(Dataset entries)
(** ** [val_clean_path] *)

Definition not_dots (comp : list Z) : Prop := Exists (λ c, c ≠ dot) comp.
Definition good_component (comp : list Z) : Prop :=
  comp ≠ [] ∧ safe_chars comp ∧ not_dots comp.
(** Components with a separator after each, then an unfinished one. *)
Definition path_open (comps : list (list Z)) (cur : list Z) : list Z :=
  concat (map (λ c, c ++ [slash]) comps) ++ cur.
(** Components with a separator between each two. *)
Fixpoint path_join (comps : list (list Z)) : list Z :=
  match comps with
  | [] => []
  | [c] => c
  | c :: cs => c ++ slash :: path_join cs
  end.

Lemma path_open_join comps cur : path_open comps cur = path_join (comps ++ [cur]).
Proof.
  unfold path_open. induction comps as [|c cs IH]; [done|].
  cbn [map concat app path_join]. destruct (cs ++ [cur]) eqn:E; [by destruct cs|].
  rewrite <- app_assoc. cbn [app]. rewrite <- app_assoc. cbn [app]. do 2 f_equal. exact IH.
Qed.
Lemma path_open_snoc comps cur : path_open (comps ++ [cur]) [] = path_open comps cur ++ [slash].
Proof.
  unfold path_open. rewrite map_app, concat_app. cbn. by rewrite !app_nil_r, <- app_assoc.
Qed.

Lemma skip_dots_not_dot c p : (c =? dot) = false → skip_dots (c :: p) = c :: p.
Proof. cbn. by intros ->. Qed.
Lemma length_skip_dots p : (length (skip_dots p) <= length p)%nat.
Proof. induction p as [|c p IH]; cbn; [lia|]. destruct (c =? dot); cbn; lia. Qed.

(** What the loop knows: the separators written so far close good components; the
    component being written either has a character other than a dot, or it is
    empty at a boundary, or it is a run of dots that more input will end. *)
Definition cp_inv (p out : list Z) (prev_sep : bool) (comps : list (list Z)) (cur : list Z) : Prop :=
  rev out = path_open comps cur ∧ Forall good_component comps ∧ safe_chars cur ∧
  ((cur = [] ∧ prev_sep = true) ∨ (cur ≠ [] ∧ not_dots cur) ∨
   (cur ≠ [] ∧ at_boundary (skip_dots p) = false)).

Lemma path_open_last comps cur : safe_chars cur → cur ≠ [] →
  trim_seps (rev (path_open comps cur)) = rev (path_open comps cur).
Proof.
  intros Hs Hn. destruct cur as [|c cur] using rev_ind; [done|]. unfold path_open.
  rewrite !app_assoc, rev_app_distr. cbn.
  apply Forall_app in Hs as [_ Hc]. inversion Hc as [|? ? Hc']; subst.
  destruct (safe_not_sep c Hc') as (Hsep & _). unfold is_sep in Hsep. by replace (c =? slash) with false by (unfold slash; lia).
Qed.

(** The loop's result: components as the invariant has them, and when there was
    room for all the input, a last component that is good too. *)
Lemma clean_path_loop_spec fuel : ∀ p out prev size comps cur,
  (length p <= fuel)%nat → 0 < size → zlen out < size → cp_inv p out prev comps cur →
  ∃ comps' cur', rev (clean_path_loop fuel p out prev size) = path_open comps' cur' ∧
    Forall good_component comps' ∧ safe_chars cur' ∧
    zlen (clean_path_loop fuel p out prev size) < size ∧
    (zlen out + zlen p < size → cur' = [] ∨ good_component cur').
Proof.
  induction fuel as [|fuel IH]; intros p out prev size comps cur Hf Hs Ho Hinv.
  { destruct p; [|cbn in Hf; lia]. destruct Hinv as (H1 & H2 & H3 & H4).
    exists comps, cur. cbn [clean_path_loop]. repeat split; auto.
    intros _. destruct H4 as [[? ?]|[[? ?]|[? ?]]]; [by left|right; by split_and!|done]. }
  destruct p as [|c p].
  { destruct Hinv as (H1 & H2 & H3 & H4).
    exists comps, cur. cbn [clean_path_loop]. repeat split; auto.
    intros _. destruct H4 as [[? ?]|[[? ?]|[? ?]]]; [by left|right; by split_and!|done]. }
  cbn [clean_path_loop]. cbn [length] in Hf. rewrite zlen_cons. pose proof (zlen_nonneg p).
  pose proof Hinv as (H1 & H2 & H3 & H4).
  destruct (negb (c =? 0) && (zlen out + 1 <? size)) eqn:E.
  2:{ exists comps, cur. repeat split; auto. intros Hroom.
      assert (Hc0 : c = 0) by lia. subst c.
      destruct H4 as [[? ?]|[[? ?]|[? ?]]]; [by left|right; by split_and!|done]. }
  destruct (is_sep c) eqn:Esep.
  - (* a separator *)
    assert (Hb : at_boundary (skip_dots (c :: p)) = true).
    { rewrite skip_dots_not_dot by (unfold is_sep, dot in *; lia). cbn. by rewrite Esep. }
    destruct prev.
    + destruct (IH p out true size comps cur) as (cs & cu & ?&?&?&?&Hr); [lia|done|done| |].
      { split_and!; [done|done|done|]. destruct H4 as [[? ?]|[[? ?]|[? ?]]]; [by left|by right; left|congruence]. }
      exists cs, cu. split_and!; auto. intros. apply Hr. lia.
    + destruct H4 as [[? ?]|[[? ?]|[? ?]]]; [done| |congruence].
      destruct (IH p (slash :: out) true size (comps ++ [cur]) []) as (cs & cu & ?&?&?&?&Hr);
        [lia|done|rewrite zlen_cons; lia| |].
      { split_and!; [|by apply Forall_app_2; [|apply Forall_cons_2; [split_and!|]]|constructor|by left].
        cbn [rev]. by rewrite H1, path_open_snoc. }
      exists cs, cu. split_and!; auto. intros. apply Hr. rewrite zlen_cons. lia.
  - destruct ((c =? dot) && at_boundary (skip_dots (c :: p))) eqn:Edot.
    + (* a component of dots only *)
      pose proof (length_skip_dots p) as Hl.
      assert (Hsk : skip_dots (c :: p) = skip_dots p) by (cbn; by replace (c =? dot) with true by lia).
      rewrite Hsk in *.
      destruct (IH (skip_dots p) out true size comps cur) as (cs & cu & ?&?&?&?&Hr); [lia|done|done| |].
      { split_and!; [done|done|done|]. destruct H4 as [[? ?]|[[? ?]|[? ?]]]; [by left|by right; left|].
        replace (at_boundary (skip_dots p)) with false in Edot by done. lia. }
      exists cs, cu. split_and!; auto. intros. apply Hr. unfold zlen in *. lia.
    + (* an ordinary character *)
      set (e := if is_safe_char c then c else underscore).
      assert (He : is_safe_char e = true) by apply emit_safe.
      destruct (IH p (e :: out) false size comps (cur ++ [e])) as (cs & cu & ?&?&?&?&Hr);
        [lia|done|rewrite zlen_cons; lia| |].
      { split_and!; [cbn [rev]; rewrite H1; unfold path_open; by rewrite app_assoc|done| |].
        - apply Forall_app_2; [done|by repeat constructor].
        - right. assert (Hne : cur ++ [e] ≠ []) by (destruct cur; discriminate).
          destruct (decide (e = dot)) as [Hd|Hd].
          2:{ left. split; [done|]. apply Exists_app. right. by constructor. }
          assert (Hcd : c = dot).
          { unfold e in Hd. destruct (is_safe_char c); [done|]. by unfold underscore, dot in Hd. }
          right. split; [done|]. rewrite Hcd in Edot. cbn in Edot. done. }
      exists cs, cu. split_and!; auto. intros. apply Hr. rewrite zlen_cons. lia.
Qed.

(** The result of [val_clean_path] is a list of separator-joined components,
    each non-empty, of allowed characters only and, except perhaps the last, not
    made of dots only; it fits the buffer.  So there is no leading, trailing or
    double separator and no way up.  When the whole input fits the buffer the last
    component is good as well. *)
Theorem clean_path_components p size out : 1 < size →
  val_clean_path (Some p) size = Some out →
  ∃ comps last, out = path_join (comps ++ last) ∧ zlen out < size ∧
    Forall good_component comps ∧
    (last = [] ∨ ∃ cur, last = [cur] ∧ cur ≠ [] ∧ safe_chars cur ∧
                        (zlen p < size → good_component cur)).
Proof.
  intros Hs. unfold val_clean_path. replace (size =? 0) with false by lia. intros [= <-].
  destruct (clean_path_loop_spec (length p) p [] true size [] []) as (cs & cur & Hr & Hg & Hc & Hl & Hroom);
    [lia|lia|rewrite zlen_nil; lia|by repeat split; [constructor|constructor|left]|].
  set (o := clean_path_loop _ _ _ _ _) in *.
  assert (Ho : o = rev (path_open cs cur)) by (by rewrite <- Hr, rev_involutive).
  assert (Hlen : zlen (rev (trim_seps o)) <= zlen o).
  { unfold zlen. rewrite length_rev. clear. induction o as [|c o IH]; cbn; [lia|].
    destruct (c =? slash); cbn; lia. }
  destruct (decide (cur = [])) as [->|Hne].
  - exists cs, []. split_and!; [|lia|done|by left]. rewrite app_nil_r, Ho.
    destruct cs as [|c cs] using rev_ind; [done|]. clear IHcs.
    apply Forall_app in Hg as [_ Hg]. inversion Hg as [|? ? [Hcn [Hcs _]]]; subst.
    rewrite path_open_snoc, rev_app_distr. cbn [rev app trim_seps].
    change (slash =? slash) with true. cbv iota.
    by rewrite path_open_last, rev_involutive, path_open_join by done.
  - exists cs, [cur]. split_and!; [|lia|done|].
    + by rewrite Ho, path_open_last, rev_involutive, path_open_join by done.
    + right. exists cur. split_and!; [done|done|done|].
      intros Hp. destruct Hroom as [?|?]; [rewrite zlen_nil; lia|done|done].
Qed.
Lemma clean_path_components_witness :
  val_clean_path (Some [46; 46; 47; 47; 97; 47; 46; 47; 98; 47]) 128 = Some [97; 47; 98] ∧
  ∃ comps last, [97; 47; 98] = path_join (comps ++ last) ∧ Forall good_component comps.
Proof.
  assert (E : val_clean_path (Some [46; 46; 47; 47; 97; 47; 46; 47; 98; 47]) 128 = Some [97; 47; 98])
    by reflexivity.
  split; [exact E|].
  destruct (clean_path_components _ 128 _ ltac:(lia) E) as (cs & l & H1 & _ & H2 & _).
  exists cs, l. split; assumption.
Defined.

(** Two ways in which [val_clean_path] does not do what its comments say ("drop
    unsafe components").  A path cut by the buffer can end in a [..] component; and
    dots at the end of a name are taken for a component of their own, so the
    separator after them disappears and two components become one. *)
Theorem clean_path_unsafe_cases :
  (∃ p out, zlen p = 130 ∧ val_clean_path (Some p) 128 = Some (out ++ [slash; dot; dot])) ∧
  val_clean_path (Some [97; 46; 47; 98]) 128 = Some [97; 98].
Proof.
  split; [|reflexivity].
  exists (repeat 97 124 ++ [47; 46; 46; 98; 99; 100]), (repeat 97 124).
  split; vm_compute; reflexivity.
Qed.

GOAL OF THE EXERCISE - Return exactly the lines from the one containing "Ho, path_open_last, rev_involutive, path_open_join by done." to the last line of the data, and nothing more.

TASK ANSWER -
    + by rewrite Ho, path_open_last, rev_involutive, path_open_join by done.
    + right. exists cur. split_and!; [done|done|done|].
      intros Hp. destruct Hroom as [?|?]; [rewrite zlen_nil; lia|done|done].
Qed.
Lemma clean_path_components_witness :
  val_clean_path (Some [46; 46; 47; 47; 97; 47; 46; 47; 98; 47]) 128 = Some [97; 47; 98] ∧
  ∃ comps last, [97; 47; 98] = path_join (comps ++ last) ∧ Forall good_component comps.
Proof.
  assert (E : val_clean_path (Some [46; 46; 47; 47; 97; 47; 46; 47; 98; 47]) 128 = Some [97; 47; 98])
    by reflexivity.
  split; [exact E|].
  destruct (clean_path_components _ 128 _ ltac:(lia) E) as (cs & l & H1 & _ & H2 & _).
  exists cs, l. split; assumption.
Defined.

(** Two ways in which [val_clean_path] does not do what its comments say ("drop
    unsafe components").  A path cut by the buffer can end in a [..] component; and
    dots at the end of a name are taken for a component of their own, so the
    separator after them disappears and two components become one. *)
Theorem clean_path_unsafe_cases :
  (∃ p out, zlen p = 130 ∧ val_clean_path (Some p) 128 = Some (out ++ [slash; dot; dot])) ∧
  val_clean_path (Some [97; 46; 47; 98]) 128 = Some [97; 98].
Proof.
  split; [|reflexivity].
  exists (repeat 97 124 ++ [47; 46; 46; 98; 99; 100]), (repeat 97 124).
  split; vm_compute; reflexivity.
Qed.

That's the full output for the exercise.